Since members of Bowdoin's newest a cappella group, the Longfellows, have been perfecting itheir range since October and finally have their first performance March 10, they've achieved almost an "underground status" around the campus. To this claim, Willi Yusah '08 responded, "What, like underground rap?"

Keirnan Willett '07 had a different take on the group's standing. "It's nice. Every February we come outside, see how long our shadow is, and then run back down."

If underground rap has become the new, fresh face of the hip-hop world, maybe the Longfellows will bring that same originality to Bowdoin's a cappella scene, as long as they're not afraid of their shadows. "We have a completely different approach towards performance and rehearsals," said musical director Glen Patrick Ryan '07. "Our music isn't always pop rock. We perform 16th century madrigal songs, a 19th century Scottish traditional ballad, jazz and rock standards, contemporary ballads, and classic rock. We basically cover 500 years."

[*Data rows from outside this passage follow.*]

Definition listed (rows : list Backup) (e : ev) : Prop := match e with Ev (Db AllBackups) (inr r) => r = rows | _ => False end.
Definition object_removed (b : Backup) (e : ev) : Prop :=
  match e with Ev (Store t (SDelete k)) (inr _) => t = ba_target b ∧ k = ba_objectKey b | _ => False end.
(** A backup that the listing gives and that more than [keep] are as new as. *)
Definition surplus (pre : list ev) (b : Backup) : Prop :=
  ∃ rows, Exists (listed rows) pre ∧ b ∈ rows ∧ kept_by policyId b = true ∧ (keep < rank policyId rows b)%nat.

Definition may_prune (pre : list ev) (e : ev) : Prop :=
  match e with
  | Ev (Store t (SDelete k)) _ => ∃ b, surplus pre b ∧ t = ba_target b ∧ k = ba_objectKey b
  | Ev (Db (DeleteBackup id)) _ => ∃ b, surplus pre b ∧ id = ba_id b ∧ Exists (object_removed b) pre
  | Ev (Db AllBackups) _ => True
  | _ => False
  end.

Lemma surplus_app pre b k : surplus pre b → surplus (pre ++ k) b.
Proof. intros (rows & Hl & H). exists rows. rewrite Exists_app. auto. Qed.

Lemma wp_prune_one b tr : guarded may_prune tr → surplus tr b →
  wp (prune_one b) (λ r tr', guarded may_prune tr' ∧ (∃ evs, tr' = tr ++ evs) ∧ ∃ x, r = Returned x) tr.
Proof.
  intros Ht Hb. unfold prune_one. apply wp_try, wp_bind, wp_attempt.
  - intros f. split; [apply guarded_snoc; [done|by exists b]|]. split; [by eexists|by eexists].
  - intros u. assert (guarded may_prune (tr ++ [Ev (Store (ba_target b) (SDelete (ba_objectKey b))) (inr u)])) as H1.
    { apply guarded_snoc; [done|by exists b]. }
    assert (∀ x, guarded may_prune ((tr ++ [Ev (Store (ba_target b) (SDelete (ba_objectKey b))) (inr u)]) ++ [Ev (Db (DeleteBackup (ba_id b))) x])) as H2.
    { intros x. apply guarded_snoc; [done|]. exists b. split; [by apply surplus_app|]. split; [done|].
      apply Exists_app. right. left. by split. }
    apply wp_bind, wp_attempt; [intros f|intros v]; (split; [apply H2|]; split; [rewrite <- (assoc_L (++)); by eexists|by eexists]).
Qed.

Lemma wp_prune_all l n errors tr : guarded may_prune tr → (∀ b, b ∈ l → surplus tr b) →
  wp (prune_all l n errors) (λ r tr', guarded may_prune tr' ∧ ∃ m errs, r = Returned (m, errs) ∧ (m + length errs = n + length errors + length l)%nat) tr.
Proof.
  revert n errors tr. induction l as [|b l IH]; intros n errors tr Ht Hl; cbn [prune_all].
  { split; [done|]. exists n, errors. split; [done|]. simpl. lia. }
  apply wp_bind. eapply wp_mono; [apply (wp_prune_one b tr Ht), Hl; by left|].
  intros r tr' (H1 & (evs & ->) & [m ->]).
  assert (∀ b', b' ∈ l → surplus (tr ++ evs) b') as Hl' by (intros b' Hb'; apply surplus_app, Hl; by right).
  destruct m as [m|]; (eapply wp_mono; [by apply IH|]; intros r' tr'' (Hg & m' & errs & -> & Hlen); split; [done|];
    exists m', errs; split; [done|]); rewrite ?length_app in *; simpl in *; lia.
Qed.

Lemma wp_prune :
  wp (pruneBackups policyId keep) (λ r tr, guarded may_prune tr ∧ ∀ m errs, r = Returned (m, errs) →
    ∃ rows, Exists (listed rows) tr ∧ (m + length errs = length (beyond policyId keep rows))%nat) [].
Proof.
  unfold pruneBackups. apply wp_bind, wp_attempt.
  - intros f. split; [by apply (guarded_snoc _ []); [apply guarded_nil|]|done].
  - intros rows. assert (guarded may_prune ([] ++ [Ev (Db AllBackups) (inr rows)])) as H0 by (by apply guarded_snoc; [apply guarded_nil|]).
    assert (∀ b, b ∈ beyond policyId keep rows → surplus ([] ++ [Ev (Db AllBackups) (inr rows)]) b) as Hb.
    { intros b Hb. exists rows. split; [by left|]. by apply beyond_rank. }
    eapply wp_mono; [apply (wp_extends _ _ _ (wp_prune_all (beyond policyId keep rows) 0 [] _ H0 Hb))|].
    intros r tr' [(Hg & m & errs & -> & Hlen) [evs ->]]. split; [done|]. intros m' errs' [= <- <-].
    exists rows. split; [by left|]. simpl in Hlen. lia.
Qed.
End prune.

(** C30: retention removes only ready backups of the policy that more than [keep] ready ones are at least as new as,
    a row only after its object was removed; and every backup beyond those is counted as pruned or as an error. *)
Theorem prune_keeps_newest policyId keep orc :
  guarded (may_prune policyId keep) (run orc (pruneBackups policyId keep) []).2
  ∧ ∀ m errs, (run orc (pruneBackups policyId keep) []).1 = Returned (m, errs) →
      ∃ rows, Exists (listed rows) (run orc (pruneBackups policyId keep) []).2
              ∧ (m + length errs = length (beyond policyId keep rows))%nat.
Proof. exact (wp_run _ _ orc [] (wp_prune policyId keep)). Qed.

Lemma Exists_grow {A} {Q : A → Prop} {l : list A} k : Exists Q l → Exists Q (l ++ k).
Proof. intros. apply Exists_app. by left. Qed.

(** ** The backup job *)

Section backup.
Context (fuel : nat) (parses : string → bool) (j : Job) (p : BackupPayload) (t : BackupTarget) (id key : string).

(** The object is in the store: it was put there, or seen there. *)
Definition stored (e : ev) : Prop :=
  match e with
  | Ev (Store t' (SPut k)) (inr _) => t' = t ∧ k = key
  | Ev (Store t' (SStat k)) (inr (Some _)) => t' = t ∧ k = key
  | _ => False
  end.
Definition row_inserted (e : ev) : Prop := match e with Ev (Db (InsertBackup b)) (inr _) => nb_id b = id | _ => False end.
Definition object_deleted (e : ev) : Prop := match e with Ev (Store t' (SDelete k)) _ => t' = t ∧ k = key | _ => False end.
Definition row_failed (e : ev) : Prop := match e with Ev (Db (BackupFail i _)) _ => i = id | _ => False end.
Definition row_ready (e : ev) : Prop := match e with Ev (Db (BackupReady i _ _)) (inr _) => i = id | _ => False end.
Definition local_dropped (e : ev) : Prop :=
  match e with
  | Ev (Request c m path NoBody) _ => c = bk_clusterId p ∧ m = "DELETE" ∧ path = backupsPath p ("/" +++ local_name j)
  | _ => False
  end.

(** A row is recorded as ready only once the object is in the store. *)
Definition may_record (pre : list ev) (e : ev) : Prop :=
  match e with Ev (Db (BackupReady _ _ _)) _ => Exists stored pre | _ => True end.
Definition plain (e : ev) : Prop :=
  match e with Ev (Db (BackupReady _ _ _)) _ | Ev (Db (InsertBackup _)) _ => False | _ => True end.

Lemma plain_recordable pre e : plain e → may_record pre e.
Proof. destruct e as [X c x]. destruct c; try done. by destruct q. Qed.

Lemma plain_get e : is_get e → plain e.
Proof. destruct e as [X c x]. by destruct c. Qed.

Lemma waitOp_plain n c op : emits plain (waitOp (ask Aborted) n c op).
Proof. induction n as [|n IH]; [exact I|]. cbn [waitOp]. emits_all; first [exact I|exact IH]. Qed.
Lemma make_plain s3 : emits plain (make fuel j p key s3).
Proof. unfold make. emits_all; first [exact I|apply waitOp_plain]. Qed.
Lemma dropLocal_plain : emits plain (dropLocal j p).
Proof. unfold dropLocal. emits_all; exact I. Qed.
Lemma appeared_plain n : emits plain (appeared t key n).
Proof. induction n as [|n IH]; [exact I|]. cbn [appeared]. unfold stop_if_aborted. emits_all; first [exact I|exact IH]. Qed.
Lemma progress_plain st : emits plain (progress st).
Proof. unfold progress. emits_all. exact I. Qed.

Lemma upload_plain : emits plain (upload fuel parses j p t key).
Proof.
  unfold upload, try_direct, relay_backup.
  emits_all; first [exact I|apply progress_plain|apply make_plain|apply appeared_plain|apply dropLocal_plain].
Qed.

Definition now_stored {A : Type} (r : outcome exn A) (tr : list ev) : Prop := ∀ x, r = Returned x → Exists stored tr.

Lemma stored_after {A B} (a : P A) (f : A → P B) tr :
  (∀ x tr', wp (f x) now_stored tr') → wp (a ≫= f) now_stored tr.
Proof.
  intros Hf. apply wp_bind, (wp_emits_weaken (λ _, True)); [apply emits_any|]. intros [x|e|] evs _; [apply Hf|done..].
Qed.

Lemma appeared_stored n tr : wp (appeared t key n) now_stored tr.
Proof.
  revert tr. induction n as [|n IH]; intros tr; [done|]. cbn [appeared]. apply stored_after. intros _ tr1.
  apply wp_bind, wp_attempt; [done|]. intros [size|].
  - intros x _. apply Exists_app. right. left. by split.
  - apply stored_after. intros [] tr2; [done|apply IH].
Qed.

Last semester, the Longfellows became what Tommy Long '06 called an "All-Star Team" of singers, which included Ryan, Yusah, Willett, Long, Mike Darman '06, Sam Chapple-Sokol '07, Alden Karr '07, Mike Nugent '07, Michael Peiser '07, and Jon Rollins '08. "There were a lot of guys on campus who wanted to do this, and the number of groups on campus couldn't compensate for the interest," said Ryan.

With plenty of singing experience?eight members are in other a cappella groups, and six are in Chamber Choir?Long isn't far off in his description. The group finally settled into its final form about a month ago when Darman arrived. "This kid here," said Yusah, slapping Darman on the back and doing his best Ali G impression, "is the last piece of the puzzle."

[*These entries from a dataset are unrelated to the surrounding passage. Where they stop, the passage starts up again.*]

(* ===== verification/K8sJobsTheory.v ===== *)
(** * K8sJobsTheory: clusters are announced when they are there, and forgotten when they are gone

    What every run of the jobs of [K8sJobs] does, whatever the management
    cluster, Incus and the database answer. *)

From S2P Require Import Fleet MetalLB K8sModel Jobs.
From S2P Require Import Prelude JsString Effects Uri Projects Preflight Leases Program Services Transfer Mobility Endpoint K8sJobs.

(** ** Waiting *)

Lemma wp_wait_for {T} n (look : P (T + string)) (R : T → list ev → Prop) tr :
  (∀ tr, wp look (λ r tr', ∀ v, r = Returned (inl v) → R v tr') tr) →
  wp (wait_for n look) (λ r tr', ∀ v, r = Returned v → R v tr') tr.
Proof.
  intros Hlook. revert tr. induction n as [|n IH]; intros tr; [done|]. cbn [wait_for].
  apply wp_bind, wp_stop_if_aborted; [done|]. apply wp_bind, (wp_mono _ _ _ _ (Hlook _)).
  intros [[v|why]|e|] tr1 Hv; [|..]; try done.
  - intros v' [= <-]. by apply Hv.
  - apply wp_bind, wp_ask. intros [|]; [done|]. apply wp_bind, wp_attempt; [done|]. intros u. apply IH.
Qed.
Lemma emits_wait_for F {T} n (look : P (T + string)) :
  emits F look → (∀ x, F (Ev Aborted x)) → (∀ x, F (Ev Late x)) → (∀ x, F (Ev Sleep x)) → emits F (wait_for n look).
Proof.
  intros Hl Ha Hla Hs. induction n as [|n IH]; [exact I|]. cbn [wait_for]. unfold stop_if_aborted. emits_all; auto.
Qed.

(** ** Credentials *)

Section credentials.
Context (tenant : K8sTenant) (cl : Cluster) (project : string).

(** A certificate is made, with its key and fingerprint; Incus takes one to trust it; the secret with a certificate and
    its key is stored; one is asked to be untrusted; its fingerprint is recorded; the transaction is committed. *)
Definition made (x : string * string * string) (e : ev) : Prop :=
  match e with Ev (NewCertificate _) y => y = x | _ => False end.
Definition trusted (der : string) (e : ev) : Prop :=
  match e with Ev (Request c "POST" _ (CertificateBody _ d _ _)) (inr _) => c = cl_id cl ∧ d = der | _ => False end.
Definition stored (pem key : string) (e : ev) : Prop :=
  match e with
  | Ev (Kube Management (KApply o)) (inr _) =>
      o = identitySecret (namespaceOf (kt_slug tenant)) (secretNameOf (cl_name cl)) (cl_url cl) (cl_serverCert cl) pem key project
  | _ => False
  end.
Definition untrusted (fingerprint : string) (e : ev) : Prop :=
  match e with Ev (Request c "DELETE" path _) _ => c = cl_id cl ∧ path = "/1.0/certificates/" +++ fingerprint | _ => False end.
Definition recorded (fingerprint : string) (e : ev) : Prop :=
  match e with Ev (Db (InsertCredential t c f)) (inr _) => t = kt_id tenant ∧ c = cl_id cl ∧ f = fingerprint | _ => False end.
Definition committed (e : ev) : Prop := match e with Ev (Db Commit) (inr _) => True | _ => False end.

(** A certificate of this run that Incus took is in the secret with its key, or was asked to be untrusted. *)
Definition held (tr : list ev) (der : string) : Prop :=
  ∃ pem key fingerprint, der = derOf pem ∧ Exists (made (pem, key, fingerprint)) tr
    ∧ (Exists (stored pem key) tr ∨ Exists (untrusted fingerprint) tr).
Definition no_orphan (tr : list ev) : Prop := ∀ der, Exists (trusted der) tr → held tr der.
(** And it is in the secret, with its fingerprint recorded. *)
Definition kept (tr : list ev) (der : string) : Prop :=
  ∃ pem key fingerprint, der = derOf pem ∧ Exists (made (pem, key, fingerprint)) tr
    ∧ Exists (stored pem key) tr ∧ Exists (recorded fingerprint) tr.
Definition all_kept (tr : list ev) : Prop := ∀ der, Exists (trusted der) tr → kept tr der.

(** Restricted to the tenant's project. *)
Definition restricted_to_project (pre : list ev) (e : ev) : Prop :=
  match e with Ev (Request _ _ _ (CertificateBody _ _ restricted projects)) _ => restricted = true ∧ projects = [project] | _ => True end.

Definition trusts_none (e : ev) : Prop := match e with Ev (Request _ _ _ (CertificateBody _ _ _ _)) _ => False | _ => True end.
Lemma trusts_none_not e : trusts_none e → ∀ der, ¬ trusted der e.
Proof. intros H der. destruct e as [X c x]. destruct c; try tauto. destruct b; simpl in *; repeat case_match; tauto. Qed.
Lemma untrust_emits fingerprint : emits trusts_none (untrust cl fingerprint).
Proof. unfold untrust. emits_all; exact I. Qed.

Definition none_trusted (tr : list ev) : Prop := Forall (λ e, ∀ der, ¬ trusted der e) tr.
Lemma none_trusted_app tr evs : none_trusted tr → Forall trusts_none evs → none_trusted (tr ++ evs).
Proof. intros Ht He. apply Forall_app. split; [done|]. eapply Forall_impl; [exact He|apply trusts_none_not]. Qed.
Lemma none_trusted_no tr der : none_trusted tr → ¬ Exists (trusted der) tr.
Proof. intros Ht (e & Hin & He)%Exists_exists. unfold none_trusted in Ht. rewrite Forall_forall in Ht. by destruct (Ht e Hin der). Qed.
Lemma none_trusted_held tr : none_trusted tr → no_orphan tr ∧ all_kept tr.
Proof. intros Ht. split; intros der Hd; by destruct (none_trusted_no tr der Ht). Qed.

Lemma trusted_before tr evs der : Forall trusts_none evs → Exists (trusted der) (tr ++ evs) → Exists (trusted der) tr.
Proof.
  intros He [Hex|(e & Hin & Ht)%Exists_exists]%Exists_app; [done|].
  rewrite Forall_forall in He. by destruct (trusts_none_not e (He e Hin) der).
Qed.
Lemma trusted_snoc tr e der : Exists (trusted der) (tr ++ [e]) → trusts_none e → Exists (trusted der) tr.
Proof. intros Hd He. apply (trusted_before tr [e]); [by constructor|done]. Qed.
Lemma no_orphan_app tr evs : no_orphan tr → Forall trusts_none evs → no_orphan (tr ++ evs).
Proof.
  intros Hn He der Hd%(trusted_before _ _ _ He). destruct (Hn der Hd) as (pem & key & fp & ? & ? & [?|?]);
    exists pem, key, fp; rewrite !Exists_app; eauto 10.
Qed.
Lemma all_kept_app tr evs : all_kept tr → Forall trusts_none evs → all_kept (tr ++ evs).
Proof.
  intros Hn He der Hd%(trusted_before _ _ _ He). destruct (Hn der Hd) as (pem & key & fp & ? & ? & ? & ?).
  exists pem, key, fp. rewrite !Exists_app. eauto 10.
Qed.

"We really enjoy singing together, seeing what sounds we could produce. There's so much unique talent," said Peiser. "No one knows how much effort we've put in."

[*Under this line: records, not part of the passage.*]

Definition with_addresses (addresses : list string) (r : K8sRow) : K8sRow :=
  let sp := kr_spec r in
  {| kr_id := kr_id r; kr_tenantId := kr_tenantId r; kr_clusterId := kr_clusterId r; kr_name := kr_name r; kr_namespace := kr_namespace r;
     kr_version := kr_version r; kr_controlPlanes := kr_controlPlanes r; kr_workers := kr_workers r;
     kr_spec := {| controlPlane := controlPlane sp; worker := worker sp; loadBalancer := loadBalancer sp; image := image sp; privileged := privileged sp;
                   flannel := flannel sp; installKubeadm := installKubeadm sp; podCidr := podCidr sp; serviceCidr := serviceCidr sp;
                   metallb := match addresses with [] => None | _ => Some addresses end |};
     kr_endpointHost := kr_endpointHost r; kr_endpointPort := kr_endpointPort r; kr_lbMember := kr_lbMember r; kr_status := kr_status r |}.
Definition putAddresses (db : Cloud) (p : Acl.PrincipalId) (id jobId : string) (now : Z) (addresses : list string) : result (Cloud * Jobs.Job) :=
  '(r, t, _) ← load db p id;
  AclEdit.orThrow (may p "k8s.provision" (tn_slug t) r) AclEdit.forbidden;;
  let addresses := trim <$> addresses in
  match js_find (λ x, bool_decide (MetalLB.parseRange x = None)) addresses with
  | Some bad => throw 400 "invalid_request" (quoted bad +++ " is not an IPv4 range (a.b.c.d-e.f.g.h), CIDR or address")
  | None =>
      '(tbl, job) ← Jobs.enqueueJob (cd_jobs db) jobId now
                      (k8s_job "k8s-metallb" [("k8sId", JStr (kr_id r.1)); ("name", JStr (kr_name r.1))] p (kr_tenantId r.1) (kr_clusterId r.1));
      Ok (with_k8s (with_jobs db tbl) (update_k8s (kr_id r.1) (with_addresses addresses) (cd_k8s db)), job)
  end.
End routes.

(** ** The machines of a cluster ([nodeOf]) *)

Record Machine := {
  mc_name : string; mc_labels : js_map string string; mc_version : option string; mc_infrastructure : option string;
  mc_phase : option string; mc_nodeRef : option string; mc_conditions : list (string * string);
}.
Record Node := { nd_name : string; nd_controlPlane : bool; nd_instance : string; nd_phase : string; nd_version : string; nd_ready : bool }.
Definition nodeOf (m : Machine) : Node :=
  {| nd_name := mc_name m; nd_controlPlane := bool_decide (is_Some (map_get (mc_labels m) "cluster.x-k8s.io/control-plane"));
     nd_instance := default (default EmptyString (mc_nodeRef m)) (mc_infrastructure m); nd_phase := default "Pending" (mc_phase m);
     nd_version := default EmptyString (mc_version m);
     nd_ready := bool_decide (snd <$> js_find (λ c, bool_decide (c.1 = "Ready")) (mc_conditions m) = Some "True") |}.
(** The control plane first, then by name. *)
Definition node_order `{!Locale} (a b : Node) : comparison :=
  if Bool.eqb (nd_controlPlane a) (nd_controlPlane b) then locale_compare (nd_name a) (nd_name b) else if nd_controlPlane a then Lt else Gt.
Definition nodes `{!Locale} (machines : list Machine) : list Node := js_sort node_order (nodeOf <$> machines).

The group isn't afraid to enjoy itsrehearsals and goof off a bit. Yusah broke into a remix of the traditional ballad "Aura Lee," and the group compared Rollins to Paul McCartney because "he's the cute one," and debated the worth of a Peiser rookie card if there were Longfellow trading cards. "It's a release from work," said Darman. Chapple-Sokol added, "Since Glen does all the work, we don't have to think. We usually try to distract him when he's playing piano."

Regarding the group's debut on Thursday, Ryan said, "At this point, we're not limited by public opinion. We define our own identity. It makes debuting that much more exciting."

Thanks to an opening performance by Miscellania, and the emergence of a new group, that debut promises to be an experience.